Just when we needed moderation, a right-of-center government agreed to a right-of-right compromise

But enough about the politics. Is this deal good for the economy, or our fiscal health, or long-term deficit reduction? I think the answer is no on all three counts.

1. Is it good for the economy?

No. Government is a part of the economy. When it shrinks, the economy shrinks, unless the private sector is strong enough to make up the difference.

Today, there is very little indication that American businesses are prepared to bike on their own without the government's tricycle wheels. The economy has grown less than 1% in the last six months, which happened to coincide with the end of the stimulus and the shrinking of overall government. Job creation has been abysmal. The government is the only part of the economy that can go to international markets, borrow a $100 billion dollars tomorrow, and send it in the form of checks to millions of families. Instead, we're prematurely accelerating from stimulus to stasis to austerity.

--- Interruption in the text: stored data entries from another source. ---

(** A page address with flags in its low bits. *)
Lemma lor_page q f : 0 <= f < PGSIZE -> Z.lor (PGSIZE * q) f = PGSIZE * q + f.
Proof.
  intros Hf. apply Z.bits_inj'. intros n Hn. unfold PGSIZE in *. rewrite Z.lor_spec.
  replace (4096 * q) with (q * 2 ^ 12) by lia. destruct (Z.lt_ge_cases n 12).
  - rewrite Z.mul_pow2_bits_low by lia. simpl. replace (q * 2 ^ 12 + f) with (f + q * 2 ^ 12) by lia.
    rewrite <- (Z.mod_pow2_bits_low (f + q * 2 ^ 12) 12) by lia. rewrite Z.mod_add by lia.
    by rewrite Z.mod_pow2_bits_low by lia.
  - assert (Z.testbit f n = false) as ->.
    { destruct (Z.eq_dec f 0) as [->|]; [apply Z.testbit_0_l|]. apply Z.bits_above_log2; [lia|].
      apply Z.log2_lt_pow2; [lia|]. apply Z.lt_le_trans with (2 ^ 12); [lia|]. apply Z.pow_le_mono_r; lia. }
    rewrite orb_false_r. rewrite !Z.testbit_odd, !Z.shiftr_div_pow2 by lia. f_equal.
    replace n with (12 + (n - 12)) by lia. rewrite Z.pow_add_r by lia. rewrite <- !Z.div_div by lia. f_equal.
    rewrite Z.div_mul by lia. symmetry. rewrite Z.add_comm, Z.div_add by lia. rewrite Z.div_small by lia. lia.
Qed.

Definition present (e : Z) : bool := truthy (Z.land e PTE_P).

Lemma present_odd e : present e = Z.odd e.
Proof.
  unfold present, truthy, PTE_P. change 1 with (Z.ones 1). rewrite Z.land_ones by lia. change (2 ^ 1) with 2.
  rewrite Zmod_odd. by destruct (Z.odd e).
Qed.

Lemma present_page q f : present (PGSIZE * q + f) = Z.odd f.
Proof. rewrite present_odd, Z.odd_add, Z.odd_mul. change (Z.odd PGSIZE) with false. by rewrite andb_false_l, xorb_false_l. Qed.

(** The flags of an entry that is made present. *)
Lemma flags_range f : 0 <= f < PGSIZE -> 0 <= Z.lor f PTE_P < PGSIZE /\ Z.odd (Z.lor f PTE_P) = true.
Proof.
  intros Hf. split.
  - split; [apply Z.lor_nonneg; unfold PTE_P; lia|]. unfold PGSIZE in *.
    destruct (Z.eq_dec f 0) as [->|]; [done|]. change 4096 with (2 ^ 12) in *.
    assert (0 < Z.lor f PTE_P) by (assert (Z.lor f PTE_P <> 0); [rewrite Z.lor_eq_0_iff; lia | assert (0 <= Z.lor f PTE_P) by (apply Z.lor_nonneg; unfold PTE_P; lia); lia]).
    apply Z.log2_lt_pow2; [done|]. rewrite Z.log2_lor by (unfold PTE_P; lia).
    apply Z.max_lub_lt; [apply Z.log2_lt_pow2; lia | done].
  - rewrite <- Z.bit0_odd, Z.lor_spec. by rewrite orb_true_r.
Qed.
(** The page table for [a] may need the last free page. *)
Lemma map_one c pd a pa perm l k :
  vm_ok c pd l k -> 0 <= perm < PGSIZE -> 0 <= a -> a mod PGSIZE = 0 -> a + PGSIZE <= 2 ^ 32 ->
  0 <= pa -> pa mod PGSIZE = 0 -> pa + PGSIZE <= 2 ^ 32 -> present (pte (mem k) pd a) = false ->
  exists r l' k', mappages pd a PGSIZE pa perm k = Ret r k' /\ vm_ok c pd l' k' /\ grown pd l l' k k' /\
    (r = 0 /\ Z.of_nat (length l) <= Z.of_nat (length l') + lacks (mem k) pd (PDX a) /\
       (forall x, 0 <= x < 2 ^ 32 -> pte (mem k') pd x = if x / PGSIZE =? a / PGSIZE then entry pa perm else pte (mem k) pd x) \/
     r = -1 /\ l = [] /\ l' = [] /\ lacks (mem k) pd (PDX a) = 1 /\
       (forall x, 0 <= x < 2 ^ 32 -> pte (mem k') pd x = pte (mem k) pd x)).
Proof.
  intros Hvm Hperm Ha Haa Hae Hpa Hpaa Hpae Hnp.
  assert (PDX (a + PGSIZE - 1) = PDX a) as Ed.
  { apply same_PDX; [unfold PGSIZE in *; lia.. | by apply page_last]. }
  destruct (mappages_spec c pd a PGSIZE pa perm l k) as (r & j & l' & k' & Hrun & Hr & Hvm' & Hg & Hl & Hp);
    rewrite ?npages_one, ?page_down in * by done; try done.
  { intros x Hx. rewrite (pte_page _ _ x a); [done | unfold PGSIZE in *; lia.. | apply page_range; [done | lia]]. }
  exists r, l', k'. split_and!; [done | done | done|]. rewrite Ed in *. destruct Hr as [[-> ->]|(-> & Hj & -> & Hlt)].
  - left. split_and!; [done | lia|]. intros x Hx. by rewrite Hp, mapping_one by done.
  - right. pose proof (lacks_range (mem k) pd (PDX a)). replace j with 0%nat in Hp by lia.
    destruct l; [|cbn [length] in Hlt; lia]. split_and!; [done | done | done | cbn [length] in Hlt; lia|].
    intros x Hx. by rewrite Hp, mapping_0 by done.
Qed.

Lemma lacks_present m pd x : present (pte m pd x) = true -> lacks m pd (PDX x) = 0.
Proof. unfold pte, lacks. by destruct (tab m pd (PDX x)). Qed.

Lemma frame_entry p perm : page_ok p -> 0 <= perm < PGSIZE -> P2V (PTE_ADDR (entry (V2P p) perm)) = p.
Proof. intros Hp Hperm. unfold entry. apply entry_page; [done|]. by apply flags_range. Qed.

(** What mapping the page [p], filled by [f], at [a] makes of the directory. *)
Record addpage (c : nat) (pd a p : Z) (f : memory -> memory) (perm : Z) (l l' : list Z) (k k' : kernel) : Prop := {
  ad_vm : vm_ok c pd l' k';
  ad_ext : extends pd (p :: l) l' k k';
  ad_own : page_ok p /\ (p ∉ l') /\ ~ owned (mem k') pd p;
  ad_len : Z.of_nat (length l) <= Z.of_nat (length l') + lacks (mem k) pd (PDX a);
  ad_pte x : 0 <= x < 2 ^ 32 -> pte (mem k') pd x = if x / PGSIZE =? a / PGSIZE then entry (V2P p) perm else pte (mem k) pd x;
  ad_fill x : p <= x < p + PGSIZE -> mem k' x = f (mem k) x;
}.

Government is shrinking already. Total government contributed negative-2% to GDP growth in the last three quarters. In the next two years, this plan will cut government by another $70 billion. That's only 0.5% of a $14 trillion economy -- or 0.25% over two years. It doesn't sound like much. But in a fragile country that barely growing at 1%, even a fraction of total government spending can make the difference between growth and stasis.

2. Is it good for fiscal responsibility?

No. Step back and ask: Why do we care about the debt anyway? The answer is that if we borrow faster than we grow, international investors will eventually turn against us and we'll be stuck with higher borrowing costs permanently.

But growth is a part of fiscal responsibility. If you're not growing, it doesn't matter how fast you borrow. Even with a nearly balanced budget, your debt-to-GDP ratio won't decline because your denominator isn't going anywhere.

We needed to solve our growth crisis first and our debt crisis second (or at least simultaneously, by front-loading stimulus into a long-term balanced deficit reduction deal). Instead, by getting out in front of our debt crisis, we risk deepening our growth crisis ... which, ironically, means deepening our debt crisis!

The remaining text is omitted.